By March 2012, S.D. was very upset and concerned about the decline in HV’s behavior at school as well as his lack of academic progress. R. 2553. On March 6, she met to discuss HV’s situation with Steven Nolan, the principal of Lincoln Middle School; Suellyn Santiago, the school’s Assistant Principal; Deb Mullis, HV’s case manager; and Jayne Boulos, the school psychologist. Id. At the meeting, S.D. expressed her opinion that nothing the school was doing was working, noting in particular that Maryanne Scally was not helping HV, that he was not benefiting from the Wilson program, and that she did not want Scally working with HV anymore. Id.; R. 2870-73. She also insisted on removing HV from his English and Social Studies classes because she felt that those teachers, Gail Hood and Nancy Chard, were not meeting HV’s learning style. R. 2685-86; R. 2872. S.D. threatened to pull HV out of Lincoln altogether unless she “saw some changes.” R. 2872. The only other Wilson instructor available at Lincoln was not certified, and therefore S.D. refused to have that instructor work with HV. R. 2871. Deb Mullis suggested switching HV’s reading instruction from the Wilson program to a different program called “System 44, ” a reading program similar to the Wilson program except that it was not multi-sensory. R. 2696. Although she was somewhat skeptical, S.D. agreed to have HV try System 44 under the condition that he receive 1:1 instruction and because it would mean that he would no longer be working with Ms. Scally. R. 2696; R. 2554. Thus, after four years of 1:1 or small group instruction, HV ended the 12-level Wilson program in March 2012 at only level 2. ECF No. 22 at 9.

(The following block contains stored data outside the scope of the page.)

Lemma macro_from_ducklake_type id name impls parameters m rest :
  CatalogMacro_from_ducklake id name impls parameters = Ok (m, rest) ->
  impls <> [] /\ Forall (fun i => MacroType_from_str (DucklakeMacroImpl.type_ i) = Ok (CatalogMacro.macro_type m)) impls.
Proof.
  unfold CatalogMacro_from_ducklake. cbv zeta.
  pose proof (sort_by_key_perm Z.leb DucklakeMacroImpl.impl_id impls) as Hperm.
  intros (first & Hfirst & (ty & _ & ([l p] & H & [= <- _])%outcome_bind_Ok)%outcome_bind_Ok)%outcome_bind_Ok.
  split.
  - intros ->. done.
  - cbn. rewrite <-Hperm. apply (fold_outcome_prefix _ (fun l _ =>
      Forall (fun i => MacroType_from_str (DucklakeMacroImpl.type_ i) = Ok ty) l)) in H; [done|constructor|].
    intros done i [acc ps] acc' _ Hdone Hi. apply Forall_app. split; [done|]. constructor; [|constructor].
    unfold load_implementation in Hi. apply outcome_bind_Ok in Hi as (own & Hown & Hi).
    case_decide; [by subst|done].
Qed.

Definition macros_loaded (f : Fetched) (done : list DucklakeMacro)
    (acc : Catalog * gmap Z (list DucklakeMacroImpl) * gmap (Z * Z) (list DucklakeMacroParameters)) : Prop :=
  Forall2 (fun m e => has_macro_type f m (CatalogMacro.macro_type e)) done (Arena.arena (Catalog.macro_arena acc.1.1)) /\
  forall id, id ∉ DucklakeMacro.macro_id <$> done -> default [] (acc.1.2 !! id) = impls_of f id.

At the end of March 2012, HV began System 44. R. 2557. Initially, S.D. “wasn’t thrilled with the environment” because HV had problems with the computer system and reported that his teacher, Ms. Krasowski, became angry with him, but by early April HV told his mother that school was going well and that he was learning again. Id. Nevertheless, on April 12, S.D. emailed Jayne Boulos to say that System 44 was “a waste.” R. 1508. “Either the computer doesn’t work, the teacher is out sick, the library door is locked, and on and on.” Id.

In late April 2012, S.D. hired Christopher Kaufman, Ph.D., a licensed psychologist and certified school psychologist, to perform an initial consultation and diagnostic interview of HV, as well as to review HV’s previous testing and to attend IEP meetings on May 16 and 30. R. 2558. Kaufman observed that HV had difficulty holding onto the progress he had made in his reading instruction, and assumed that his problems were with working memory or long-term memory. Id. Kaufman felt that it was very unusual for a student to regress in the Wilson program from level 7 to level 2.5, and assumed that this was due to HV’s memory problems.[2] R. 2594. He did not attribute HV’s poor performance to a failure of the IEP or to Cynthia Johnson’s instruction. Id.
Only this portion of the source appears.